Exercise objective: From the entries below, copy exactly the lines from the one that contains "cbn beta. intros [x|]" through the one that contains "(statement (gets f)).", both included, and only those.

★ ★ ★ ★ ★ ★ ★

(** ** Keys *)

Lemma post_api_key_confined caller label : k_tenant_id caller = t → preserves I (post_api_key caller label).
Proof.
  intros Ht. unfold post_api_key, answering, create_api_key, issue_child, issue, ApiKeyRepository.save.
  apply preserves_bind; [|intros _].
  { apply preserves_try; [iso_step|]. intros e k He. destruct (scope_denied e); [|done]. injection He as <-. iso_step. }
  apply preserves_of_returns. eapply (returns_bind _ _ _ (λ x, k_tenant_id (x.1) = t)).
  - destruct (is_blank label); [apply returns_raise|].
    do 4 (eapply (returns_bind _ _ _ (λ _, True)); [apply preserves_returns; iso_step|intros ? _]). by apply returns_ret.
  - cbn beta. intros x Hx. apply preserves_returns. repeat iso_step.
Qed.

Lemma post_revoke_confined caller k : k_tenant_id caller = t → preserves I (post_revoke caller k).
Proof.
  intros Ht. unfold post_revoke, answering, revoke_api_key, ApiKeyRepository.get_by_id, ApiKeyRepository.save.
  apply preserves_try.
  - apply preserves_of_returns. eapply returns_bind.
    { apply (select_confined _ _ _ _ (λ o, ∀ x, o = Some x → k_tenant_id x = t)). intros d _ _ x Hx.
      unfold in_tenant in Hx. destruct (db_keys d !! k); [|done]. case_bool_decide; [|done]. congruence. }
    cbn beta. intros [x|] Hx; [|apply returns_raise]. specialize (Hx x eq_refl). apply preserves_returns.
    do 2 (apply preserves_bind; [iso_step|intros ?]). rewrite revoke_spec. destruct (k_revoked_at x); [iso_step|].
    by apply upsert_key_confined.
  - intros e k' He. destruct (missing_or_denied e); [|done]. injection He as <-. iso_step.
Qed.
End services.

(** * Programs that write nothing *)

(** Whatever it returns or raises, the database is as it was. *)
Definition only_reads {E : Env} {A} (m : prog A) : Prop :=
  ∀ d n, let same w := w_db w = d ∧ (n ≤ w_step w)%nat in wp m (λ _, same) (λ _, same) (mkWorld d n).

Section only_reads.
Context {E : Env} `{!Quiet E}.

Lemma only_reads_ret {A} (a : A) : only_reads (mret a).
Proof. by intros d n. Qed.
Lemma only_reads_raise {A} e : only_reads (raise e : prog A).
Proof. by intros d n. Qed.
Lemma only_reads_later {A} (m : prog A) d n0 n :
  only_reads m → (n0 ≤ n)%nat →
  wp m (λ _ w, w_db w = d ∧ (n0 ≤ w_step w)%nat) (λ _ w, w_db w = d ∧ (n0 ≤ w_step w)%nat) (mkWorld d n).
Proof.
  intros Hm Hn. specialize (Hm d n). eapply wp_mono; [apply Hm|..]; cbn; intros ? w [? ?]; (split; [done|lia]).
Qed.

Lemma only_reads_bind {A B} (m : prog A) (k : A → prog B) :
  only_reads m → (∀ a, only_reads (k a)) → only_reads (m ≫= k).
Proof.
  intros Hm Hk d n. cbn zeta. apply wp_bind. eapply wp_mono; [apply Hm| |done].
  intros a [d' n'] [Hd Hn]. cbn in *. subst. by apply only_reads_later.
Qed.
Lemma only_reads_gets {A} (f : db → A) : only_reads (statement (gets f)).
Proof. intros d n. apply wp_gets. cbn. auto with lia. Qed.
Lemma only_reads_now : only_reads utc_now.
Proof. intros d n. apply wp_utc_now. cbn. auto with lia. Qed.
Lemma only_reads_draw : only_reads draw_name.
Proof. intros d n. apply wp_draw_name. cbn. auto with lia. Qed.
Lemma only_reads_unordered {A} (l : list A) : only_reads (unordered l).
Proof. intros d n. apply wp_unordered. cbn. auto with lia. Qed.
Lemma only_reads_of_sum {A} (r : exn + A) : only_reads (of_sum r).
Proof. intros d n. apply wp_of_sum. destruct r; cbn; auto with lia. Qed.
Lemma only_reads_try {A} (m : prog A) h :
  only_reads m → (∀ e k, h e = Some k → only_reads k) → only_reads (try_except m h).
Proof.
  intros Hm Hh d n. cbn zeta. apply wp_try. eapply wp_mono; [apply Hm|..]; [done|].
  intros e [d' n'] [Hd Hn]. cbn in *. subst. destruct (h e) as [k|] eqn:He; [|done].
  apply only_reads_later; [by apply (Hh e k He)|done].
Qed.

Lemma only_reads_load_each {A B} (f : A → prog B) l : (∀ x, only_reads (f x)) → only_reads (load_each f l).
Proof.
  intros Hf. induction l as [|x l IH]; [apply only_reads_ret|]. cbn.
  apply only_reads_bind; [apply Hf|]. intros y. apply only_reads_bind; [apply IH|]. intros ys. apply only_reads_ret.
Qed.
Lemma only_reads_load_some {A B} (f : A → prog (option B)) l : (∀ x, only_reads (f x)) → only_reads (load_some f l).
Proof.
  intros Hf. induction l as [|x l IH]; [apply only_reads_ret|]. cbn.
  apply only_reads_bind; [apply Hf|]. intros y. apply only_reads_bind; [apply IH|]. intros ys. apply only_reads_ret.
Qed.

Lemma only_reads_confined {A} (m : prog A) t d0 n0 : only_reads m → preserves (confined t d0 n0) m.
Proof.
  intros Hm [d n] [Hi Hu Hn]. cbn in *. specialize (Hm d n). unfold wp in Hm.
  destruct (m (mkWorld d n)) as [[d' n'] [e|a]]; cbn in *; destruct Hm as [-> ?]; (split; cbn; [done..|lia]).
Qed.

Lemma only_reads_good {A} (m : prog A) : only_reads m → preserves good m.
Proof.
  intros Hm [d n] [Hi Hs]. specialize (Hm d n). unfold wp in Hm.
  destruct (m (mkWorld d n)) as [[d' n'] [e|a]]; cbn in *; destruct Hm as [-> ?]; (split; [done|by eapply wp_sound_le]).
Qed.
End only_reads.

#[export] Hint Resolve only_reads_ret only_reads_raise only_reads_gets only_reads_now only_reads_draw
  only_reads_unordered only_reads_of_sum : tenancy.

★ ★ ★ ★ ★ ★ ★

Answer space:
    cbn beta. intros [x|] Hx; [|apply returns_raise]. specialize (Hx x eq_refl). apply preserves_returns.
    do 2 (apply preserves_bind; [iso_step|intros ?]). rewrite revoke_spec. destruct (k_revoked_at x); [iso_step|].
    by apply upsert_key_confined.
  - intros e k' He. destruct (missing_or_denied e); [|done]. injection He as <-. iso_step.
Qed.
End services.

(** * Programs that write nothing *)

(** Whatever it returns or raises, the database is as it was. *)
Definition only_reads {E : Env} {A} (m : prog A) : Prop :=
  ∀ d n, let same w := w_db w = d ∧ (n ≤ w_step w)%nat in wp m (λ _, same) (λ _, same) (mkWorld d n).

Section only_reads.
Context {E : Env} `{!Quiet E}.

Lemma only_reads_ret {A} (a : A) : only_reads (mret a).
Proof. by intros d n. Qed.
Lemma only_reads_raise {A} e : only_reads (raise e : prog A).
Proof. by intros d n. Qed.
Lemma only_reads_later {A} (m : prog A) d n0 n :
  only_reads m → (n0 ≤ n)%nat →
  wp m (λ _ w, w_db w = d ∧ (n0 ≤ w_step w)%nat) (λ _ w, w_db w = d ∧ (n0 ≤ w_step w)%nat) (mkWorld d n).
Proof.
  intros Hm Hn. specialize (Hm d n). eapply wp_mono; [apply Hm|..]; cbn; intros ? w [? ?]; (split; [done|lia]).
Qed.

Lemma only_reads_bind {A B} (m : prog A) (k : A → prog B) :
  only_reads m → (∀ a, only_reads (k a)) → only_reads (m ≫= k).
Proof.
  intros Hm Hk d n. cbn zeta. apply wp_bind. eapply wp_mono; [apply Hm| |done].
  intros a [d' n'] [Hd Hn]. cbn in *. subst. by apply only_reads_later.
Qed.
Lemma only_reads_gets {A} (f : db → A) : only_reads (statement (gets f)).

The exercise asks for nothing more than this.